I am interested in a particular protein domain and I would like to extract all instance of this domain from our whole exome data. Is this theoretically possible ? Is there any protocol / references on generating protein sequences of specific coding regions from exome data ?
Thanks in advance !
Khader, what is your input CHROM,POS,REF,ALT ? I've got a some java code to build a mRNA and to find the domains.
I am a bit puzzled by this question, it is very unclear to me what you are asking about generating protein sequences from exome data, is it only me? If you do whole exome seq you have the reference genome, correct? further you did a sequencing of genomic DNA enriched for exons, correct? Do you mean you want to infer the 'real' coding sequence and translate it (what extra information would the exome sequence provide then, as you must know all the exons to do the enrichment)? Or do you want to detect variations (e.g.
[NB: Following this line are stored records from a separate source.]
(** X19: the supervisor loop over any number of passes, in a name space
    where [get_filename] is bound to [make_filename].  Under the
    conditions of X18 the loop never fails: after any number of passes the
    list has its first length and holds distinct, started threads, and the
    thread at index [k] is either the one that was there at the start or a
    recording of [input_stream_names[k]] -- the input name at that index,
    whatever source the first thread at that index recorded. *)
Theorem supervise_registry (env : Env) (g : globals) (passes : nat)
    (input_stream_names : list string) (audio_stream_name : option string)
    (threads : list Thread) (w : world) :
  get_filename_bound env g ->
  Forall has_address input_stream_names ->
  registry_ok threads w ->
  List.length input_stream_names = List.length threads ->
  exists threads' w',
    supervise env g passes input_stream_names audio_stream_name threads w =
    (Ok threads', w') /\
    List.length threads' = List.length threads /\
    registry_ok threads' w' /\
    polls w' = polls w + passes * List.length threads /\
    (forall k t t',
       nth_error threads k = Some t -> nth_error threads' k = Some t' ->
       t' = t \/ nth_error input_stream_names k = Some (t_input t')).
Proof.
  intros Hg Ha Hr Hlen.
  destruct (supervise_full env g input_stream_names audio_stream_name Hg Ha
              passes threads w Hr Hlen)
    as (threads' & w' & H1 & H2 & H3 & _ & H4 & H5).
  exists threads', w'.
  repeat (split; [assumption|]). exact H5.
Qed.

Lemma create_thread_no_address env g name audio w :
  get_filename_bound env g ->
  re_search ip_pattern name = None ->
  create_thread g name audio w = (Raise AttributeError, w).
Proof.
  intros Hg Hip. unfold create_thread, call_global. rewrite Hg.
  erewrite bind_raise; [reflexivity|].
  unfold make_filename. now rewrite Hip.
Qed.

Lemma release_bound_tids env g fuel begin queue audio :
  get_filename_bound env g ->
  forall threads w threads' w',
    release env g fuel begin queue audio threads w = (Ok threads', w') ->
    exists new,
      threads' = threads ++ new /\
      map tid new = seq (List.length (started w)) (List.length queue) /\
      List.length (started w') = List.length (started w) + List.length queue /\
      probes w' = probes w /\ polls w' = polls w.
Proof.
  intros Hg. induction queue as [|[n d] queue IH]; intros threads w threads' w'.
  - cbn [release]. intros [= <- <-]. exists []. rewrite app_nil_r.
    cbn. repeat split. lia.
  - cbn [release]. unfold bind at 1.
    destruct (busy_wait env fuel begin d w) as [[[]| |] w1] eqn:Hb;
      try discriminate.
    destruct (busy_wait_deadline _ _ _ _ _ _ Hb) as (_ & _ & Hp1 & Hs1 & Hq1).
    destruct (re_search ip_pattern n) as [ip|] eqn:Hip.
    + rewrite (bind_ok _ _ _ _ _ (create_thread_bound env g n audio w1 ip Hg Hip)).
      intros H. apply IH in H. destruct H as (new & -> & Hm & Hl & Hp & Hq).
      cbn [started probes polls List.length] in Hm, Hl, Hp, Hq.
      rewrite Hs1 in Hm, Hl.
      eexists (_ :: new). split; [now rewrite <- app_assoc|]. split; [|split].
      * cbn [map tid List.length seq]. now rewrite Hm, Hs1.
      * cbn [List.length]. lia.
      * split; congruence.
    + rewrite (bind_raise _ _ _ _ _ (create_thread_no_address env g n audio w1 Hg Hip)).
      discriminate.
Qed.

Lemma start_queue_registry_ok env g fuel queue audio w threads w' :
  get_filename_bound env g ->
  start_queue env g fuel queue audio w = (Ok threads, w') ->
  List.length threads = List.length queue /\
  map tid threads = seq (List.length (started w)) (List.length queue) /\
  registry_ok threads w'.
Proof.
  intros Hg. unfold start_queue, bind at 1, time. intros H.
  apply (release_bound_tids env g fuel _ queue audio Hg) in H.
  destruct H as (new & -> & Hm & Hl & _). cbn [app started] in *.
  split; [rewrite <- (length_map tid), Hm; apply length_seq|].
  split; [exact Hm|]. split.
  - rewrite Hm. apply seq_NoDup.
  - rewrite Forall_forall. intros t Ht.
    apply (in_map tid) in Ht. rewrite Hm in Ht. apply in_seq in Ht. lia.
Qed.

(** X20: what [start_queue] hands to the supervisor loop, in a name space
    where [get_filename] is bound to [make_filename].  A returned list has
    one thread per queue entry; the threads are numbered in the order of
    their start, so they are distinct, and all of them are in the log of
    started threads: the list meets the conditions X18 and X19 ask of
    it. *)
Theorem start_queue_registry (env : Env) (g : globals) (fuel : nat)
    (queue : list entry) (audio_stream_name : option string)
    (w w' : world) (threads : list Thread) :
  get_filename_bound env g ->
  start_queue env g fuel queue audio_stream_name w = (Ok threads, w') ->
  List.length threads = List.length queue /\
  map tid threads = seq (List.length (started w)) (List.length queue) /\
  registry_ok threads w'.
Proof.
  intros Hg Hrun.
  destruct (start_queue_registry_ok env g fuel queue audio_stream_name w threads w'
              Hg Hrun) as (Hlen & Htid & Hreg).
  split; [exact Hlen|]. split; [exact Htid|exact Hreg].
Qed.

Lemma example_bound : get_filename_bound example_env (repaired_globals example_env).
Proof. reflexivity. Qed.

Lemma example_release :
  start_queue example_env (repaired_globals example_env) 8
    [(camB, 0%Q); (camA, 2%Q)] None fresh_world =
  (Ok example_threads, example_released).
Proof. vm_compute. reflexivity. Qed.

Lemma example_registry_ok : registry_ok example_threads example_released.
Proof.
  exact (proj2 (proj2 (start_queue_registry_ok _ _ _ _ _ _ _ _
                         example_bound example_release))).
Qed.

Lemma example_addresses : Forall has_address [camA; camB].
Proof. repeat constructor; unfold has_address; vm_compute; discriminate. Qed.

Lemma start_queue_registry_witness :
  get_filename_bound example_env (repaired_globals example_env) /\
  start_queue example_env (repaired_globals example_env) 8
    [(camB, 0%Q); (camA, 2%Q)] None fresh_world =
    (Ok example_threads, example_released) /\
  List.length example_threads = List.length [(camB, 0%Q); (camA, 2%Q)] /\
  map tid example_threads =
    seq (List.length (started fresh_world))
        (List.length [(camB, 0%Q); (camA, 2%Q)]) /\
  registry_ok example_threads example_released.
Proof.
  split; [exact example_bound|]. split; [exact example_release|].
  exact (start_queue_registry example_env (repaired_globals example_env) 8
           [(camB, 0%Q); (camA, 2%Q)] None fresh_world example_released
           example_threads example_bound example_release).
Defined.

Lemma poll_pass_witness :
  get_filename_bound example_env (repaired_globals example_env) /\
  registry_ok example_threads example_released /\
  List.length [camA; camB] = List.length example_threads /\
  Forall has_address [camA; camB] /\
  exists threads' new w',
    poll example_env (repaired_globals example_env) (List.length example_threads) 0
      [camA; camB] None example_threads example_released = (Ok threads', w') /\
    List.length threads' = List.length example_threads /\
    polls w' = polls example_released + List.length example_threads /\
    started w' = new ++ started example_released /\
    List.length new = dead_count example_env (polls example_released) example_threads /\
    (forall t, In t new -> In t threads') /\
    registry_ok threads' w' /\
    (forall k t, nth_error example_threads k = Some t ->
       if alive example_env (polls example_released + k) (tid t)
       then nth_error threads' k = Some t
       else exists t',
              nth_error threads' k = Some t' /\
              nth_error [camA; camB] k = Some (t_input t') /\
              In t' new).
Proof.
  split; [exact example_bound|]. split; [exact example_registry_ok|].
  split; [reflexivity|]. split; [exact example_addresses|].
  exact (poll_pass example_env (repaired_globals example_env) [camA; camB] None
           example_threads example_released example_bound example_registry_ok
           eq_refl example_addresses).
Defined.
Lemma calendar_with_project_id_witness :
  Calendar.processEvents (Some "proj-9"%string) MoreExamples.alwaysBeta 0
                         MoreExamples.day MoreExamples.choices
  = (MoreExamples.choices,
     [ Calendar.LogTime "proj-9" "2023-11-15T09:00:00Z" "2023-11-15T09:15:00Z"
                        "standup";
       Calendar.LogTime "proj-9" "2023-11-15T12:00:00Z" "2023-11-15T13:00:00Z"
                        "lunch";
       Calendar.LogTime "proj-9" "2023-11-15T15:00:00Z" "2023-11-15T16:00:00Z"
                        "retro" ],
     true).
Proof.
  apply (calendar_with_project_id (Some "proj-9"%string) "proj-9"
           MoreExamples.alwaysBeta 0 MoreExamples.day MoreExamples.choices).
  reflexivity.
Defined.

Lemma stored_choice_is_final_witness :
  EventProjects.getEventProject "lunch"
    (fst (fst (Calendar.processEvents None MoreExamples.alwaysBeta 0
                                      MoreExamples.day MoreExamples.choices)))
  = Some None /\
  ~ In (Calendar.Prompt "lunch")
       (snd (fst (Calendar.processEvents None MoreExamples.alwaysBeta 0
                                         MoreExamples.day MoreExamples.choices))) /\
  forall p startsAt endsAt,
    In (Calendar.LogTime p startsAt endsAt "lunch")
       (snd (fst (Calendar.processEvents None MoreExamples.alwaysBeta 0
                                         MoreExamples.day MoreExamples.choices))) ->
    None = Some p.
Proof.
  apply (stored_choice_is_final None MoreExamples.alwaysBeta "lunch" None
           MoreExamples.day 0%nat MoreExamples.choices).
  - reflexivity.
  - reflexivity.
  - left. reflexivity.
Defined.
(** C1.  Whenever [createAssignments] returns for a list of N >= 2
    participants, it returns exactly N assignments, their givers are the
    participants in input order, their receivers are a permutation of the
    participants, and no giver has the unique id of the receiver. *)
Theorem createAssignments_valid args participants random_source fuel w out w' :
  2 ≤ length participants →
  createAssignments args participants random_source fuel w = Returns out w' →
  length out = length participants ∧
  giver <$> out = participants ∧
  receiver <$> out ≡ₚ participants ∧
  Forall (λ a, uid (giver a) ≠ uid (receiver a)) out.
Proof.
  intros _ Hrun.
  destruct (createAssignments_run args participants random_source fuel w)
    as [lines Hc].
  rewrite Hrun in Hc.
  destruct (first_accepted _ _ _ _ fuel) as [[rs c]|] eqn:Hf; [|done].
  injection Hc as -> ->.
  apply first_accepted_Some in Hf as (Hperm & Hz & _).
  assert (Hlen : length rs = length participants) by by rewrite Hperm.
  split; [|split; [|split]].
  - unfold pair_up. rewrite length_zip_with. lia.
  - apply pair_up_givers. lia.
  - rewrite pair_up_receivers by lia. done.
  - eapply Forall_impl; [by apply zero_violations_Forall|].
    intros a Ha. apply orb_false_iff in Ha as [Ha _]. by apply Nat.eqb_neq.
Qed.

Lemma createAssignments_valid_witness :
  let out := [Assignment alice bob; Assignment bob carol; Assignment carol alice] in
  length out = 3 ∧
  giver <$> out = [alice; bob; carol] ∧
  receiver <$> out ≡ₚ [alice; bob; carol] ∧
  Forall (λ a, uid (giver a) ≠ uid (receiver a)) out.
Proof.
  eapply (createAssignments_valid [] [alice; bob; carol] (always (Draw 0 0)) 1 start).
  - simpl. lia.
  - vm_compute. reflexivity.
Defined.
(** X16: the only category ever reported as weak is reproducibility: the
    three other scores start at 5 and only gain, so every reported weakness
    is one of five messages. *)
Theorem only_reproducibility_is_weak (paper focus_areas r : value) :
  analyze_paper paper focus_areas = Ret r ->
  exists l, field "weaknesses" r = Some (VList (map VStr l)) /\
            forall w, In w l -> In w Paper.weakness_messages.
Proof.
  intros (n1 & b & n2 & b1 & b2 & n3 & n4 & n5 & st & wk & de & me
          & (L1 & L2 & L3 & L4 & L5) & _ & Hw & ->)%analysis_form.
  exists wk. split; [reflexivity |].
  pose proof (each_novelty_at _ n1 novelty_not_weak L1) as H1.
  pose proof (each_methodology_at _ b n2 methodology_not_weak L2) as H2.
  pose proof (each_clarity_at _ b1 b2 n3 clarity_not_weak L3) as H3.
  cbv beta in H1, H2, H3. apply negb_true_iff in H1, H2, H3.
  revert Hw. unfold _identify_weaknesses.
  returned_as refs. returned_as sections. returned_as secs. returned_as headings.
  intros [= <-]. cbn [List.filter snd fst map]. rewrite H1, H2, H3.
  unfold Paper.weakness_messages.
  destruct (PrimFloat.ltb (Scores.reproducibility n4 n5) 5);
    destruct (Nat.ltb refs 10); destruct (Nat.ltb secs 4);
    destruct (negb (existsb (contains "result") headings));
    simpl; intros w Hin; intuition.
Qed.

End Critic.

Lemma scores_stay_in_range_witness :
  @CriticScoring.analyze_paper Sample.python Reviewed.plain Reviewed.test_paper VNone
  = Ret Reviewed.analysis /\
  exists novelty methodology clarity reproducibility overall,
    field "detailed_scores" Reviewed.analysis
    = Some (VDict [("novelty", novelty); ("methodology", methodology);
                   ("clarity", clarity); ("reproducibility", reproducibility)]) /\
    field "overall_score" Reviewed.analysis = Some overall /\
    Paper.in_range (5 # 1) (8 # 1) novelty = true /\
    Paper.in_range (5 # 1) (9 # 1) methodology = true /\
    Paper.in_range (5 # 1) (10 # 1) clarity = true /\
    Paper.in_range (4 # 1) (46 # 5) reproducibility = true /\
    Paper.in_range (19 # 4) (91 # 10) overall = true.
Proof.
  split; [vm_compute; reflexivity |].
  apply (@scores_stay_in_range Sample.python Reviewed.plain Reviewed.test_paper VNone).
  vm_compute. reflexivity.
Defined.

Lemma analysis_lists_are_never_empty_witness :
  @CriticScoring.analyze_paper Sample.python Reviewed.plain Reviewed.test_paper VNone
  = Ret Reviewed.analysis /\
  Paper.some_texts (default VNone (field "strengths" Reviewed.analysis)) = true /\
  Paper.some_texts (default VNone (field "weaknesses" Reviewed.analysis)) = true /\
  Paper.some_texts (default VNone (field "recommendations" Reviewed.analysis)) = true.
Proof.
  split; [vm_compute; reflexivity |].
  apply (@analysis_lists_are_never_empty Sample.python Reviewed.plain Reviewed.test_paper VNone).
  vm_compute. reflexivity.
Defined.

Lemma only_reproducibility_is_weak_witness :
  @CriticScoring.analyze_paper Sample.python Reviewed.plain Reviewed.test_paper VNone
  = Ret Reviewed.analysis /\
  exists l, field "weaknesses" Reviewed.analysis = Some (VList (map VStr l)) /\
            forall w, In w l -> In w Paper.weakness_messages.
Proof.
  split; [vm_compute; reflexivity |].
  apply (@only_reproducibility_is_weak Sample.python Reviewed.plain Reviewed.test_paper VNone).
  vm_compute. reflexivity.
Defined.
(** ** From the reader to the critic *)

Section ReaderToCritic.
Context `{Python} `{interpreter : PyMore.Summation} `{Re}.

Lemma extracted_sections_ok `{Services} (text : string) :
  forallb Paper.section_ok (ReaderAgent._extract_sections text) = true.
Proof.
  apply forallb_forall. intros x Hx. unfold ReaderAgent._extract_sections in Hx.
  apply list_elem_of_In, elem_of_take in Hx as (i & Hx & _).
  apply list_elem_of_lookup_2, list_elem_of_In, in_concat in Hx
    as (l & Hl & Hx).
  apply in_map_iff in Hl as (pattern & <- & _).
  apply in_map_iff in Hx as (m & <- & _).
  reflexivity.
Qed.

Lemma extract_from_pdf_accepted `{Services} (path : value) (w w' : World)
    (d : value) :
  ReaderAgent._extract_from_pdf path w = (Ret d, w') -> Paper.accepted d = true.
Proof.
  unfold ReaderAgent._extract_from_pdf, ReaderAgent._generate_paper_id,
    bind, ret, uuid4, now.
  destruct (fitz_open path w) as [[doc | e] w1]; [| discriminate].
  simpl. intros [= <- _]. simpl. rewrite extracted_sections_ok. reflexivity.
Qed.

Lemma extract_paper_accepted `{Services} (source kind : value) (w w' : World)
    (d : value) :
  ReaderAgent.extract_paper source kind w = (Ret d, w') -> Paper.accepted d = true.
Proof.
  unfold ReaderAgent.extract_paper.
  destruct (eq_str kind "pdf"); [apply extract_from_pdf_accepted |].
  destruct (eq_str kind "arxiv_id"); [| discriminate].
  unfold bind.
  destruct (ReaderAgent._download_arxiv_paper source w) as [[p | e] w1];
    [apply extract_from_pdf_accepted | discriminate].
Qed.

(** X17: whatever the documents and the regular expressions give, the
    critic's analysis returns on the data of every response of the reader's
    adapter. *)
Theorem critic_reads_every_extracted_paper `{Services} (self : agent_self)
    (msg focus_areas : value) (w : World) :
  well_formed msg = true ->
  returns (ReaderAgent.process_message self msg) w
          (fun env _ =>
             forall d, response_with env d ->
                       exists r, CriticScoring.analyze_paper d focus_areas = Ret r).
Proof.
  intros Hwf.
  eapply returns_mono; [apply (adapter_envelope Extraction self msg w Hwf) |].
  intros env _ (action & _ & Henv) d [Hkind Hdata].
  apply analysis_accepts.
  destruct (eq_str action (declared_action Extraction)).
  - destruct Henv as (Hlogic & _ & _).
    destruct (stage_logic Extraction (message_data msg) w) as [[r | e] w1] eqn:Hrun.
    + destruct Hlogic as [_ Hr]. rewrite Hdata in Hr. injection Hr as ->.
      eapply extract_paper_accepted, Hrun.
    + destruct Hlogic as [Hk _]. rewrite Hkind in Hk. discriminate.
  - subst env. discriminate.
Qed.

End ReaderToCritic.

(** ** The critique stage of the deployed workflow *)

Section CritiqueStage.
Context `{Python} `{interpreter : PyMore.Summation} `{Re}.
Variable sv : Services.

(** A run of the four nodes with the reader and the critic as deployed,
    from a state with no paper and no error: the analysis left is the
    critic's analysis of the paper left, and the critique node records
    nothing. *)
Lemma deployed_chain (self1 self2 : agent_self) (meta cite : Agent)
    (input final : ReviewState) :
  paper_content input = VDict [] -> errors input = [] ->
  Run.chain (fun s a st w st' => node_post s a st w st' /\ Run.node_record s a st w st')
            (Deployed.reader sv self1) (Deployed.critic sv self2) meta cite
            input final ->
  exists e1 e3 e4,
    CriticScoring.analyze_paper (paper_content final) VNone
    = Ret (critic_analysis final) /\
    errors final = Run.accumulated e1 [] e3 e4.
Proof.
  intros Hpaper Herrors
    (w1 & w2 & w3 & w4 & u1 & u2 & u3 & u4
     & [N1 R1] & [N2 R2] & [N3 R3] & [N4 R4] & ->).
  unfold Deployed.reader, Deployed.critic in *.
  (* the extraction leaves a paper the critic reads *)
  assert (A1 : Paper.accepted (paper_content u1) = true).
  { destruct N1 as [_ Post1].
    match type of Post1 with
    | context [request_of Extraction ?st ?w0] =>
        destruct (@own_adapter_reply _ _ (Deployed.services sv) Extraction
                    self1 st w0) as (env1 & w1' & Hcall1 & Hlogic1)
    end.
    rewrite Hcall1 in Post1. destruct Post1 as [Hresp Herr].
    match type of Hlogic1 with
    | context [stage_logic ?s ?dat ?w0] =>
        destruct (stage_logic s dat w0) as [[r | e] w0'] eqn:Hrun
    end.
    - destruct (Hresp _ Hlogic1) as [Ho | [Hc _]]; [| discriminate].
      simpl in Ho. rewrite Ho. eapply extract_paper_accepted, Hrun.
    - destruct (Herr _ Hlogic1) as [Ho _]. simpl in Ho. rewrite Ho, Hpaper.
      reflexivity. }
  destruct (analysis_accepts (paper_content u1) VNone A1) as [r Hr].
  (* so the critic answers, and the node records nothing *)
  destruct R2 as [_ Rec2].
  match type of Rec2 with
  | context [request_of Critique ?st ?w0] =>
      destruct (@own_adapter_reply _ _ (Deployed.services sv) Critique
                  self2 st w0) as (env2 & w2' & Hcall2 & Hlogic2)
  end.
  rewrite Hcall2 in Rec2.
  simpl in Hlogic2. unfold CriticAgent.analyze_paper, pure_op in Hlogic2.
  simpl in Hlogic2. rewrite Hr in Hlogic2.
  destruct (Rec2 r Hlogic2 (analysis_presentable _ _ _ Hr)) as [O2 E2].
  destruct R1 as [(e1 & E1 & _) _].
  destruct R3 as [(e3 & E3 & _) _].
  destruct R4 as [(e4 & E4 & _) _].
  apply proj1, entered_fields in N2, N3, N4.
  destruct N2 as (_ & _ & _ & _ & _ & P2 & _).
  destruct N3 as (_ & _ & _ & _ & _ & P3 & C3 & _).
  destruct N4 as (_ & _ & _ & _ & _ & P4 & C4 & _).
  specialize (P2 ltac:(discriminate)). specialize (P3 ltac:(discriminate)).
  specialize (P4 ltac:(discriminate)). specialize (C3 ltac:(discriminate)).
  specialize (C4 ltac:(discriminate)).
  simpl in *.
  exists e1, e3, e4. split; [congruence |].
  unfold Run.accumulated.
  rewrite E4, E3, E2, E1, Herrors. simpl. rewrite <- !app_assoc. reflexivity.
Qed.


End CritiqueStage.

Lemma critic_reads_every_extracted_paper_witness :
  returns (@ReaderAgent.process_message Sample.python Sample.regex Sample.services
             Sample.self Cases.file_request)
          Sample.world
          (fun env _ =>
             forall d, response_with env d ->
                       exists r, @CriticScoring.analyze_paper Sample.python Reviewed.plain d VNone
                                 = Ret r).
Proof.
  apply (@critic_reads_every_extracted_paper Sample.python Reviewed.plain
           Sample.regex Sample.services).
  reflexivity.
Defined.
(** ** Strengths against weaknesses *)

Section Consistency.
Context `{Python} `{interpreter : PyMore.Summation}.
Import PyMore CriticScoring.

Lemma in_or_default {A} (x : A) (l d : list A) :
  In x (match l with [] => d | _ => l end) -> In x l \/ (l = [] /\ In x d).
Proof. destruct l; auto. Qed.

Lemma in_strong (x : string) (scores : list (string * float)) :
  In x (map (fun cs => "Strong " +:+ fst cs
                       +:+ ": well-executed and clearly presented")
            (List.filter (fun cs => PrimFloat.leb 7.5 (snd cs)) scores)) ->
  exists c s, In (c, s) scores /\ PrimFloat.leb 7.5 s = true /\
              x = "Strong " +:+ c +:+ ": well-executed and clearly presented".
Proof.
  intros ([c s] & <- & [Hin Hs]%filter_In)%in_map_iff. exists c, s. auto.
Qed.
SNPs) and infer the effect in terms of AA change of these variations?
@Pierre Yes, I have that input. Please let me know about your approach.
@Michael: This is a more of a conceptual approach. We found a missense mutation in a very well known protein domain from our exome data. This domain is part of multiple proteins and it could have other non-deleterious mutations. All I am trying to do is to derive protein sequence from exome, so that I can do an alignment using protein sequence and see how this particular domain is affected in a personal exome.
I see. but then I would just run the sequence through transeq for all 6 frames, then maybe use PFAM to see how much of the domain is intact?
Thanks Michael. I thought of similar idea, but I don't want to the step of 6 way translation and selection(or assumption) of coding transcript. IMHO, best approach could be similar to what Pierre is suggested - merge data from existing annotations along with variants specific to personal exome.